[EXERCISE DETAILS]
Filter the listing below down to the lines holding the word "string", and copy those lines.

[DATA FOR REVIEW]
Lemma counterStep_exact x y :
  0 ≤ x ≤ max_int64 → 0 ≤ y ≤ max_int64 → counterStep x y = if x <=? y then y - x else y.
Proof.
  intros Hx Hy. unfold counterStep. destruct (Z.leb_spec x y); [|done].
  rewrite int64_id by (unfold is_int64, min_int64, max_int64 in *; lia). done.
Qed.

Lemma steps_progress group :
  Forall (λ s, 0 ≤ s_EgressBytes s ≤ max_int64 ∧ 0 ≤ s_GPUSeconds s ≤ max_int64) group →
  zsum (λ p, p.2.1) (counter_steps group) = progress s_EgressBytes group ∧
  zsum (λ p, p.2.2) (counter_steps group) = progress s_GPUSeconds group.
Proof.
  induction group as [|a [|b group] IH]; intros Hg; [done|done|]. rewrite counter_steps_cons, !zsum_app.
  apply Forall_cons in Hg as [Ha Hg]. destruct (IH Hg) as [-> ->]. apply Forall_cons in Hg as [Hb _].
  cbv zeta. cbn [progress]. rewrite !counterStep_exact by tauto.
  destruct (_ && _) eqn:E; cbn [zsum foldr fst snd]; [|lia].
  apply andb_true_iff in E as [->%Z.eqb_eq ->%Z.eqb_eq]. done.
Qed.

(** A counter that is never reset goes from its first to its last value. *)
Lemma progress_monotone f a group :
  Forall (λ s, 0 ≤ f s ≤ max_int64) (a :: group) → Sorted (λ x y, f x ≤ f y) (a :: group) →
  progress f (a :: group) = f (default a (last group)) - f a.
Proof.
  revert a. induction group as [|b group IH]; intros a Hr Hs; [simpl; lia|].
  change (progress f (a :: b :: group)) with
    ((if f a <=? f b then f b - f a else f b) + progress f (b :: group)).
  apply Forall_cons in Hr as [Ha Hr]. apply Sorted_inv in Hs as [Hs Hab]. apply HdRel_inv in Hab.
  rewrite IH by done. rewrite (proj2 (Z.leb_le (f a) (f b))) by done.
  destruct group as [|c group]; simpl; [lia|]. rewrite last_cons. destruct (last group); simpl; lia.
Qed.
(** A cycle at [now]: [orgs] is the listing of the organizations, [records] the listing
    of an organization's records in a range, [clock] the time of each read of the
    service's clock while an organization is settled. *)
Definition runDrawdownOnce (rates : Rates) (lookback now : Z) (clock : string → nat → Z)
    (orgs : result string (list string))
    (records : string → Z → Z → result string (list UsageRecord)) (s : service) :
    drawdownStats * service :=
  match orgs with
  | Err _ => (fail_one zero_stats, s)
  | Ok list =>
      let from := now - lookback in
      let to := now - usage_window in
      let st := {| ds_orgs := Z.of_nat (length list); ds_records := 0; ds_drawn := 0; ds_failed := 0;
                   ds_replayed := 0; ds_settledCents := 0; ds_carriedMilli := 0; ds_pruned := 0;
                   ds_suspended := 0 |} in
      let '(st, s) :=
        foldl (λ '(st, s) orgID, settle_org rates (clock orgID) from orgID (records orgID from to) st s)
          (st, s) list in
      let '(r, l) := PruneProcessedWindows from (sv_ledger s) in
      let s := with_ledger l s in
      match r with
      | Err _ => (fail_one st, s)
      | Ok pruned =>
          ({| ds_orgs := ds_orgs st; ds_records := ds_records st; ds_drawn := ds_drawn st;
              ds_failed := ds_failed st; ds_replayed := ds_replayed st;
              ds_settledCents := ds_settledCents st; ds_carriedMilli := ds_carriedMilli st;
              ds_pruned := pruned; ds_suspended := ds_suspended st |}, s)
      end
  end.

End service.

End Billing.
(* ===== verification/BillingTheorems.v ===== *)
(** * Billing: theorems

    The ledger's accounting is exact: cumulative debits and overage track cumulative
    usage to within half a cent, the balance never goes negative, each usage window
    settles at most once and a replay moves nothing, over any lawful ledger and
    whatever fails. *)

From S2P Require Import Prelude GoFloat Json GoTime Scheduler Suspension Metering Usage Billing.
Import GoFloat GoTime Suspension Billing.
Import Usage(UsageRecord, u_OrgID, u_SandboxID, u_Region, u_Window, u_VCPUSeconds, u_MemGiBSeconds,
  u_StorageGiBHours, u_EgressBytes, u_GPUSeconds).

Module BillingTheorems.

(** ** The arithmetic of a settle *)

Lemma settle_arith carried cost :
  -500 ≤ carried < 500 → 0 < cost ≤ 2 ^ 62 →
  let total := int64 (carried + cost) in
  let cents := Z.quot (int64 (total + 500)) 1000 in
  let carry := int64 (total - int64 (cents * 1000)) in
  carried + cost = 1000 * cents + carry ∧ -500 ≤ carry < 500 ∧ 0 ≤ cents ≤ 2 ^ 62.
Proof.
  intros Hc Hm. rewrite (int64_id (carried + cost)) by (unfold is_int64, min_int64, max_int64; lia).
  cbv zeta. rewrite (int64_id (carried + cost + 500)) by (unfold is_int64, min_int64, max_int64; lia).
  rewrite Z.quot_div_nonneg by lia.
  pose proof (Z.div_mod (carried + cost + 500) 1000). pose proof (Z.mod_pos_bound (carried + cost + 500) 1000).
  rewrite (int64_id (_ * 1000)) by (unfold is_int64, min_int64, max_int64; lia).
  rewrite int64_id by (unfold is_int64, min_int64, max_int64; lia). lia.
Qed.

Lemma CostMilliCents_nonneg `{!GoPlatform} rates rec : 0 ≤ CostMilliCents rates rec.
Proof. unfold CostMilliCents. case_match; lia. Qed.

(** ** The reference ledger *)

Lemma appendLocked_ok e m m' :
  appendLocked e m = Ok m' →
  (∀ org, mem_Balance org m' =
    if decide (org = e_OrgID e) then int64 (mem_Balance org m + e_Amount e) else mem_Balance org m) ∧
  l_remainder m' = l_remainder m ∧ l_processed m' = l_processed m.
Proof.
  unfold appendLocked. destruct (_ && _); [done|]. intros [= <-]. split; [|done]. intros org.
  unfold mem_Balance, entries_of. simpl. destruct (decide (org = e_OrgID e)) as [->|].
  - rewrite lookup_insert_eq. simpl. by rewrite foldl_app.
  - by rewrite lookup_insert_ne by done.
Qed.

Lemma mem_Append_effect e m r m' :
  mem_Append e m = (r, m') →
  match r with
  | Ok _ => (∀ org, mem_Balance org m' =
      if decide (org = e_OrgID e) then int64 (mem_Balance org m + e_Amount e) else mem_Balance org m) ∧
      l_remainder m' = l_remainder m ∧ l_processed m' = l_processed m
  | Err _ => m' = m
  end.
Proof.
  unfold mem_Append. destruct (appendLocked e m) as [m1|] eqn:E; intros [= <- <-]; [|done].
  by apply appendLocked_ok.
Qed.

Lemma mem_Settle_effect e c w m r m' :
  mem_SettleWindow e c w m = (r, m') → w_OrgID w = e_OrgID e →
  match r with
  | Ok _ =>
      (∀ org, is_int64 (mem_Balance org m) → mem_Balance org m' =
        if decide (org = e_OrgID e) then int64 (mem_Balance org m + e_Amount e) else mem_Balance org m) ∧
      (∀ org, mem_Remainder org m' = if decide (org = e_OrgID e) then c else mem_Remainder org m) ∧
      processed_of (w_OrgID w) m !! window_Key w = None ∧
      (∀ org, processed_of org m' =
        if decide (org = w_OrgID w) then <[window_Key w := w_Window w]> (processed_of org m)
        else processed_of org m)
  | Err _ => m' = m
  end.
Proof.
  unfold mem_SettleWindow. intros Hs Hw.
  destruct (processed_of _ m !! window_Key w) eqn:Hp; [by simplify_eq|].
  destruct (if e_Amount e =? 0 then Ok m else appendLocked e m) as [m1|] eqn:E; simplify_eq; [|done].
  assert ((∀ org, is_int64 (mem_Balance org m) → mem_Balance org m1 =
      if decide (org = e_OrgID e) then int64 (mem_Balance org m + e_Amount e) else mem_Balance org m) ∧
    l_remainder m1 = l_remainder m ∧ l_processed m1 = l_processed m) as (Hb & Hr & Hpr).
  { destruct (Z.eqb_spec (e_Amount e) 0) as [Ha|Ha].
    - injection E as <-. split; [|done]. intros org Hi. rewrite Ha, Z.add_0_r, int64_id by done. by case_decide.
    - apply appendLocked_ok in E as (? & ? & ?). auto. }
  split_and!.
  - intros org Hi. rewrite <- Hb by done. done.
  - intros org. unfold mem_Remainder. simpl. rewrite Hr. destruct (decide (org = e_OrgID e)) as [->|].
    + by rewrite lookup_insert_eq.
    + by rewrite lookup_insert_ne by done.
  - done.
  - intros org. unfold processed_of. simpl. rewrite Hpr. destruct (decide (org = w_OrgID w)) as [->|].
    + by rewrite lookup_insert_eq.
    + by rewrite lookup_insert_ne by done.
Qed.

(** ** Drawdown over a lawful ledger *)

Section lawful.
Context `{!GoPlatform} {L : Type} `{!CreditLedger L, !LawfulLedger L}.
Context (rates : Rates).

(** The window of a record. *)
Definition record_window (rec : UsageRecord) : ProcessedWindow :=
  {| w_OrgID := u_OrgID rec; w_SandboxID := u_SandboxID rec; w_Window := u_Window rec |}.

(** What a drawdown debits, of a cost in cents. *)
Definition credit_part (cost bal : Money) : Money :=
  let c := if bal <? cost then bal else cost in if c <? 0 then 0 else c.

[PROBLEM SOLUTION]
Definition runDrawdownOnce (rates : Rates) (lookback now : Z) (clock : string → nat → Z)
    (orgs : result string (list string))
    (records : string → Z → Z → result string (list UsageRecord)) (s : service) :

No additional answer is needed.